▸ The task
Send back the listing, word for word.

++++ Input material ++++

(** * XDSM figure scripts: the declarative diagram model

    The two scripts under [figures/XDSM] build XDSM figures by calling the
    methods of one builder object [x] in sequence: [add_system], [connect],
    [add_input], [add_output], [add_process] and finally [write].  Each
    script is embedded as the sequence of calls it performs, statement by
    statement; the builder the calls are made on is imported by the scripts
    and is modelled separately (module [Builder]). *)

From stdpp Require Import gmap strings list fin_maps.

Open Scope string_scope.
Open Scope list_scope.

(** ** Values the scripts pass *)

(** The system styles the scripts import: [OPT], [SOLVER], [FUNC], [IFUNC]
    (optimizer, solver, function, implicit function). *)
Inductive style : Type := OPT | SOLVER | FUNC | IFUNC.

(** A label argument is one raw string or a list (or tuple) of them. *)
Inductive text : Type :=
| Line (s : string)
| Lines (ls : list string).

(** A method call on the builder object [x].  Keyword arguments left out
    in the source take the default [False]. *)
Inductive method : Type :=
| add_system (node_name : string) (sty : style) (label : text) (stack faded : bool)
| connect (src target : string) (label : text) (stack : bool)
| add_input (name : string) (label : text)
| add_output (name : string) (label : text)
| add_process (systems : list string).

++++

▸ Result of the exercise
(** * XDSM figure scripts: the declarative diagram model

    The two scripts under [figures/XDSM] build XDSM figures by calling the
    methods of one builder object [x] in sequence: [add_system], [connect],
    [add_input], [add_output], [add_process] and finally [write].  Each
    script is embedded as the sequence of calls it performs, statement by
    statement; the builder the calls are made on is imported by the scripts
    and is modelled separately (module [Builder]). *)

From stdpp Require Import gmap strings list fin_maps.

Open Scope string_scope.
Open Scope list_scope.

(** ** Values the scripts pass *)

(** The system styles the scripts import: [OPT], [SOLVER], [FUNC], [IFUNC]
    (optimizer, solver, function, implicit function). *)
Inductive style : Type := OPT | SOLVER | FUNC | IFUNC.

(** A label argument is one raw string or a list (or tuple) of them. *)
Inductive text : Type :=
| Line (s : string)
| Lines (ls : list string).

(** A method call on the builder object [x].  Keyword arguments left out
    in the source take the default [False]. *)
Inductive method : Type :=
| add_system (node_name : string) (sty : style) (label : text) (stack faded : bool)
| connect (src target : string) (label : text) (stack : bool)
| add_input (name : string) (label : text)
| add_output (name : string) (label : text)
| add_process (systems : list string).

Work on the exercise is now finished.